While the frantic swapping detracts from the rhythm and pacing of the plot, it might serve the busy reader who snatches a story in sound bytes, on the bus, in the airport, or during the kids’ soccer game. There are times, when the plot feels like a computer game, moving from scenario to scenario picking up clues and solving puzzles. While not as satisfying as writing that offers sensory details in setting and character, the game structure at least ties the reader to the story and to finishing the book.
David Becker is a strongly crafted character who might be the alter-ego of Dan Brown himself. His scenes are rich and intelligently written, blending humor and insight. The scenes with Susan at NSA are sometimes appalling. She has all the outer trappings of an anima-type “squeeze”—she’s beautiful and brainy with a high powered job—but her words and actions are those of a helpless dumb blonde. Most of the dialogue surrounding Susan at NSA sounds more like the ramblings of a high school locker hall than the chatter of a business office or computer lab, never mind a high powered government facility.

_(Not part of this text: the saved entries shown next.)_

(** ** Privileges: sys/priv_impl.h

    Chunks of 32 bits, numbered from the high end. *)
Definition __NBWRD : Z := 8 * 4.
Definition privmask (n : Z) : Z := u32 (1 <<< (__NBWRD - 1 - n mod __NBWRD)).
Definition privword (n : Z) : nat := Z.to_nat (n / __NBWRD).
Inductive priv_macro := __PRIV_ASSERT (b : Z) | __PRIV_CLEAR (b : Z) | __PRIV_ISASSERT (b : Z).
Definition priv_exec (c : priv_macro) (a : list Z) : option (list Z * Z) :=
  match c with
  | __PRIV_ASSERT b => void (at_word (privword b) (fun x => x .| privmask b) a)
  | __PRIV_CLEAR b => void (at_word (privword b) (fun x => x .& u32 (.~ privmask b)) a)
  | __PRIV_ISASSERT b => x ← a !! privword b; Some (a, x .& privmask b)
  end.

(** ** Signals: sys/signal.h

    [k_sigset_t] has two words of 32 bits, [sigset_t] four; signals are counted
    from 1. *)
Definition MAXSIG := 48.
Definition SIGKILL := 9.
Definition SIGSTOP := 23.
Definition sigmask (n : Z) : Z := u32 (1 <<< ((n - 1) .& (32 - 1))).
Definition sigword (n : Z) : nat := Z.to_nat (u32 (n - 1) >>> 5).
Definition FILLSET0 : Z := 0xffffffff.
Definition FILLSET1 : Z := u32 (u32 (1 <<< (MAXSIG - 32)) - 1).
Definition CANTMASK0 : Z := sigmask SIGKILL .| sigmask SIGSTOP.
Definition CANTMASK1 : Z := 0.
(** [nullsmask] and [fillset] are variables of the kernel. *)
Inductive sig_macro := sigemptyset | sigfillset | sigaddset (n : Z) | sigdelset (n : Z) | sigismember (n : Z) | sigisempty.
Definition sig_exec (nullsmask fillset : list Z) (c : sig_macro) (s : list Z) : option (list Z * Z) :=
  match c with
  | sigemptyset => Some (nullsmask, 0)
  | sigfillset => Some (fillset, 0)
  | sigaddset n => void (at_word (sigword n) (fun x => x .| sigmask n) s)
  | sigdelset n => void (at_word (sigword n) (fun x => x .& u32 (.~ sigmask n)) s)
  | sigismember n => x ← s !! sigword n; Some (s, sigmask n .& x)
  | sigisempty => x ← s !! 0%nat; y ← s !! 1%nat; Some (s, b2z (negb (truth (x .| y))))
  end.
(** From a user's set to the kernel's, and back. *)
Definition sigutok (us ks : list Z) : option (list Z) :=
  u0 ← us !! 0%nat; ks ← at_word 0 (fun _ => u0 .& (FILLSET0 .& u32 (.~ CANTMASK0))) ks;
  u1 ← us !! 1%nat; at_word 1 (fun _ => u1 .& (FILLSET1 .& u32 (.~ CANTMASK1))) ks.
Definition sigktou (ks us : list Z) : option (list Z) :=
  k0 ← ks !! 0%nat; us ← at_word 0 (fun _ => k0) us;
  k1 ← ks !! 1%nat; us ← at_word 1 (fun _ => k1) us;
  us ← at_word 2 (fun _ => 0) us; at_word 3 (fun _ => 0) us.

(** ** Flag sets of /proc: sys/procfs.h

    On a structure of [n] words of 32 bits; [w] is the width of the constant 1,
    32 bits here and those of a long in [sys/old_procfs.h]. *)
Inductive pr_macro := prfillset | premptyset | praddset (flag : Z) | prdelset (flag : Z) | prismember (flag : Z).
Definition pr_in_range (n : nat) (flag : Z) : bool := u32 (flag - 1) <? 32 * (4 * Z.of_nat n) / 4.
Definition pr_exec (n : nat) (w : Z) (c : pr_macro) (sp : list Z) : option (list Z * Z) :=
  match c with
  | prfillset => void (while_down n (fun i s => at_word i (fun _ => 0xffffffff) s) sp)
  | premptyset => void (while_down n (fun i s => at_word i (fun _ => 0) s) sp)
  | praddset flag =>
      if pr_in_range n flag
      then void (at_word (Z.to_nat (Z.quot (flag - 1) 32)) (fun x => u32 (x .| wrapu w (1 <<< Z.rem (flag - 1) 32))) sp)
      else Some (sp, 0)
  | prdelset flag =>
      if pr_in_range n flag
      then void (at_word (Z.to_nat (Z.quot (flag - 1) 32)) (fun x => u32 (x .& wrapu w (.~ wrapu w (1 <<< Z.rem (flag - 1) 32)))) sp)
      else Some (sp, 0)
  | prismember flag =>
      if pr_in_range n flag
      then x ← sp !! Z.to_nat (Z.quot (flag - 1) 32); Some (sp, b2z (truth (x .& wrapu w (1 <<< Z.rem (flag - 1) 32))))
      else Some (sp, 0)
  end.

(** ** Descriptors: sys/select.h

    The words are signed longs; the shifts and masks are unsigned, and so is the
    division, whose divisor is a [size_t]. *)
Definition FD_NFDBITS (m : data_model) : Z := sizeof_ulong m * 8.
Definition fd_setsize (m : data_model) : Z := match m with LP64 => 65536 | ILP32 => 1024 end.
Inductive fd_macro := FD_SET (n : Z) | FD_CLR (n : Z) | FD_ISSET (n : Z) | FD_ZERO.
Definition fd_exec (m : data_model) (c : fd_macro) (p : list Z) : option (list Z * Z) :=
  let ul := wrapu (FD_NFDBITS m) in
  let word n := Z.to_nat (ul n / FD_NFDBITS m) in
  let mask n := ul (1 <<< (ul n mod FD_NFDBITS m)) in
  match c with
  | FD_SET n => void (at_word (word n) (fun x => wraps (FD_NFDBITS m) (ul x .| mask n)) p)
  | FD_CLR n => void (at_word (word n) (fun x => wraps (FD_NFDBITS m) (ul x .& ul (.~ mask n))) p)
  | FD_ISSET n => x ← p !! word n; Some (p, b2z (negb (ul x .& mask n =? 0)))
  | FD_ZERO => Some (replicate (length p) 0, 0)
  end.

(** ** Numbered words as sets

    The elements [dom] of a set, the word and the bit of each; word [i] has
    [wbits i] bits, and every bit is that of an element. *)
Class Places (dom : gset Z) (word : Z -> nat) (bit : Z -> Z) (n : nat) (wbits : nat -> Z) := {
  place_width i : 0 <= wbits i;
  place_in e : e ∈ dom -> (word e < n)%nat /\ 0 <= bit e < wbits (word e);
  place_one e e' : e ∈ dom -> e' ∈ dom -> word e = word e' -> bit e = bit e' -> e = e';
  place_all i b : (i < n)%nat -> 0 <= b < wbits i -> exists e, e ∈ dom /\ word e = i /\ bit e = b }.

Section Words.
Context {dom : gset Z} {word : Z -> nat} {bit : Z -> Z} {n : nat} {wbits : nat -> Z} {HP : Places dom word bit n wbits}.

Definition has (l : list Z) (e : Z) : bool :=
  match l !! word e with Some x => Z.testbit x (bit e) | None => false end.
Definition elements_of (l : list Z) : gset Z := filter (fun e => has l e = true) dom.
Definition words_ok (l : list Z) : Prop := length l = n /\ forall i x, l !! i = Some x -> in_u (wbits i) x.

Lemma elem_of_words l e : e ∈ elements_of l <-> has l e = true /\ e ∈ dom.
Proof. unfold elements_of. by rewrite elem_of_filter. Qed.

(** Two arrays of words with the same bits denote the same set. *)
Lemma elements_ext l X : X ⊆ dom -> (forall e, e ∈ dom -> has l e = true <-> e ∈ X) -> elements_of l = X.
Proof. intros Hs H. apply set_eq. intros e. rewrite elem_of_words. set_solver. Qed.

Lemma word_at l e : words_ok l -> e ∈ dom -> exists x, l !! word e = Some x /\ in_u (wbits (word e)) x /\ has l e = Z.testbit x (bit e).
Proof.
  intros [Hl Hw] He. destruct (place_in e He) as [Hi _].
  destruct (lookup_lt_is_Some_2 l (word e) ltac:(lia)) as [x Hx]. exists x. split_and!; [done|by apply Hw|]. unfold has. by rewrite Hx.
Qed.

(** Assigning the bit of one element. *)
Lemma assign_bit l e (b : bool) f : words_ok l -> e ∈ dom ->
  (forall x, in_u (wbits (word e)) x -> in_u (wbits (word e)) (f x)
     /\ forall k, 0 <= k < wbits (word e) -> Z.testbit (f x) k = if k =? bit e then b else Z.testbit x k) ->
  exists l', at_word (word e) f l = Some l' /\ words_ok l'
    /\ elements_of l' = if b then {[e]} ∪ elements_of l else elements_of l ∖ {[e]}.
Proof.
  intros Hok He Hf. destruct (word_at l e Hok He) as (x & Hx & Hr & _). destruct (Hf x Hr) as [Hr' Hb].
  unfold at_word. rewrite Hx. simpl. eexists. split; [done|]. split.
  - split; [rewrite length_insert; apply Hok|]. intros i y [(<- & <- & _)|[_ Hy]]%list_lookup_insert_Some; [done|].
    by apply Hok.
  - apply elements_ext; [destruct b; intros y; rewrite ?elem_of_union, ?elem_of_difference, elem_of_words; set_solver|].
    intros y Hy. destruct (place_in y Hy) as [Hi Hyb].
    assert (has (<[word e := f x]> l) y = if decide (y = e) then b else has l y) as ->.
    { unfold has. destruct (decide (word y = word e)) as [E|E].
      - rewrite E, list_lookup_insert_eq by (apply lookup_lt_Some in Hx; done). rewrite Hx, Hb by (by rewrite <- E).
        destruct (Z.eqb_spec (bit y) (bit e)) as [Eb|Eb].
        + rewrite decide_True; [done|]. by apply place_one.
        + rewrite decide_False; [done|]. by intros ->.
      - rewrite list_lookup_insert_ne by done. rewrite decide_False; [done|]. by intros ->. }
    destruct b, (decide (y = e)) as [->|Hne]; rewrite ?elem_of_union, ?elem_of_difference, elem_of_words; set_solver.
Qed.

Lemma set_bit l e mask : words_ok l -> e ∈ dom -> mask = 2 ^ bit e ->
  exists l', at_word (word e) (fun x => x .| mask) l = Some l' /\ words_ok l' /\ elements_of l' = {[e]} ∪ elements_of l.
Proof.
  intros Hok He ->. destruct (place_in e He) as [_ Hb]. apply (assign_bit l e true); [done..|]. intros x Hx. split.
  - apply in_u_lor; [lia|done|]. split; [apply Z.lt_le_incl, pow2_pos; lia|apply Z.pow_lt_mono_r; lia].
  - intros k Hk. rewrite Z.lor_spec, pow2_testbit by lia. destruct (k =? bit e); [apply orb_true_r|apply orb_false_r].
Qed.

Lemma clear_bit l e f : words_ok l -> e ∈ dom ->
  (forall x, in_u (wbits (word e)) x -> f x = x .& .~ 2 ^ bit e) ->
  exists l', at_word (word e) f l = Some l' /\ words_ok l' /\ elements_of l' = elements_of l ∖ {[e]}.
Proof.
  intros Hok He Hf. destruct (place_in e He) as [_ Hb]. apply (assign_bit l e false); [done..|]. intros x Hx. rewrite Hf by done.
  split; [apply in_u_land_l; [lia|done]|].
  intros k Hk. rewrite Z.land_spec, Z.lnot_spec, pow2_testbit by lia. destruct (k =? bit e); [apply andb_false_r|apply andb_true_r].
Qed.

Other characters in the NSA scenes are clichés worn out in the early nineties. The overweight computer geeks guzzling coke with minimal skills at human interaction, the politicos of the evil empire, and a number of panting males seeking animal gratification at Susan’s expense. It is not until the grand finale that Susan finally takes action commensurate to her brains and her lofty position.
In Seville, however, the reader is treated to a robust cast of characters who ring true, if not to life at least to story. A harried police chief points Becker on the right path to his first witness who fingers the German and the red-headed prostitute. The search leads him to a gothic night club, the Seville airport and finally to a cathedral on Sunday morning where the assassin has finally caught up with him.
Digital Fortress was Brown’s first foray into the world of thriller fiction. While the work is not as polished as his later works, the story is colossal and compelling. With the “end of the world as we know it” looming overhead, the reader pushes through the sludge to find an innovative plot, that quickens the pulse and keeps you turning page after page from the first untimely death to the final explosion.